Perhaps in EU (and in older areas of North America, to be fair) you are looking at heat pumps to replace traditional heat sources for heating water for use in radiators, in floor heating, and such, rather than heating the air that flows through the central AC system.

For those of us with a central AC system, with ducting all over the place, we already have our heating and cooling systems intermixed, with regular AC systems having an evaporator either just before or after whatever the heat source is (i.e. electric resistive, natural gas). So switching to a heat pump involves replacing the AC system, and if you don't replace the furnace/blower unit, you also slave the old furnace to the heat pump for "emergency heat".

Many already have heat pump systems for heat, from when their house was built (or when they last replaced the entire heating/cooling system) in which there is likely still a resistive heat element as "emergency" heat (for faster warm up and/or if the outside temp drops below operating conditions for the heat pump), and the evaporator and condensor basically switch roles as the AC system runs in "reverse" to pump heat from the outside in, rather than outside in. AC systems are, after all, heat pumps - just traditionally one directional. "Heat pumps" are generally bidirectional heat pumps (or at least, one directional, but switchable, depending on how you want to define it).

So complaints about noise (we already have noisy outside compressors for cooling), space (it takes up the same space, more or less), piping (might sometimes require a change but usually can get away with the same piping, and even then most such houses aren't that hard to change out the refridgerant piping for), vibrations (our outside compressors/condensor/fan units are usually installed on concrete pads, sometimes with extra padding between the pad and the unit, which is typically separate from the house slab or other foundation support), and power draw (we already have high power connections for the AC, we're just running in reverse, so it's the same power more or less), sound weird from my perspective.

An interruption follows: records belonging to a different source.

(* ===== verification/Analyzer.v ===== *)
(** * The passes before code generation
      (ConstPool, ScratchpadManager and ExpressionAnalyzer of src/jit/compiler.cpp)

    [ExpressionAnalyzer] walks the graph depth first and lists every node once,
    children before parents; [ScratchpadManager] hands out slots of the kernel's
    scratch memory, one at a time or as aligned blocks of 64; [ConstPool] keeps
    the planes of the constants.  The nodes are objects of the pool that the
    passes update in place, so the passes take the pool's nodes and return
    them. *)

From S2P Require Import Prelude Planes IR.

(** ** Field updates of a node *)

Definition set_analysis (r : ResultKind) (a : Z) (n : Node) : Node :=
  {| kind := kind n; result_kind := r; field_name := field_name n; const_value := const_value n;
     weight := weight n; shift_amount := shift_amount n; left := left n; right := right n;
     cond := cond n; operands := operands n; slot_id := slot_id n; eq_slot_id := eq_slot_id n;
     field_idx := field_idx n; carry_reg := carry_reg n; skip_jit := skip_jit n; active_bits := a |}.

However, if you're in an area that never uses central AC, with at most quieter mini-splits or possibly nothing, and primarily needs heating, then that's certainly some potential for disruption I suppose, if you can solve the pain points for buildings that never had central AC. I'm not sure that Tesla has anything other than a willingness to engineer new solutions as an advantage, though, since they're not really inventing anything new, just packaging it smarter, with regards to heat pumps.

Other than as yet another premium expensive thing they can sell to higher end homeowners (i.e. like power wall and solar roof), I don't see much of a market for a Tesla branded central air system in competition with traditional central AC.

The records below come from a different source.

(* ===== verification/ExprBits.v ===== *)
(** * What the code of one node computes
      (the bodies of the main loop of compile_expression, src/jit/compiler.cpp)

    Operands, the three unrolled loops (adder, comparator, selection) and the
    register cache, each run on the machine: the lemmas say which planes or
    masks the emitted code leaves, and what it does not touch. *)

From S2P Require Import Prelude Planes IR A64 Circuits Analyzer ExprCompiler A64Mem.

(** ** Operands *)

Section Operands.
Variables (sc fp : nat).

(** The slots of a block. *)
Definition block (slot k : Z) : Prop := slot <= k < slot + 64.

(** Node [n] can be read as the planes [A], by code that writes only the scratch
    slots [Q]. *)
Definition opnd (m : gmap (nat * Z) val) (Q : Z -> Prop) (n : Node) (A : nat -> Z) : Prop :=
  match kind n with
  | K_CONST => forall b, (b < 64)%nat ->
      A b = if Z.testbit (wrap64 (const_value n)) (Z.of_nat b) then ones64 else 0
  | K_LOAD => exists p base,
      0 <= field_idx n < 128 /\ m !! (fp, field_idx n) = Some (Ptr p (8 * base)) /\ small base /\ p <> sc /\
      forall b, (b < 64)%nat -> m !! (p, base + Z.of_nat b) = Some (Int (A b))
  | _ =>
      0 <= slot_id n /\ slot_id n + 64 <= 32768 /\
      forall b, (b < 64)%nat ->
        m !! (sc, slot_id n + Z.of_nat b) = Some (Int (A b)) /\ ~ Q (slot_id n + Z.of_nat b)
  end.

Perhaps they might be able to come up with a new way of doing things as a replacement for non-central air systems that use heated water or such to transport heat, but the way everything would scale up, to support a house sized load, and the lack of alternative heat sources to scavenge (even if you could scavenge heat from the stove or whatever, that's not useful to the stove's operation, and if the purpose is heating, then it's already helping heat it's immediate vicinity).

I suspect for that scenario, at best, they might provide a premium outdoor unit that is quieter than the competition, and possibly a bit smaller or at least packaged differently (i.e. a tall rectangle rather than a large cube), to address the concerns you listed as being problems for getting one in your locality. Assuming they intended to re-use their existing designs, by going from AC to HVDC to drive ~400V heat pumps (but upscaled), you'd be adding extra inefficiencies in the conversion from AC to DC, so the HVDC compressor would need to be more efficient than a traditional one run from AC. Perhaps the efficiency might be gained as the average over time, by being able to run at different speeds.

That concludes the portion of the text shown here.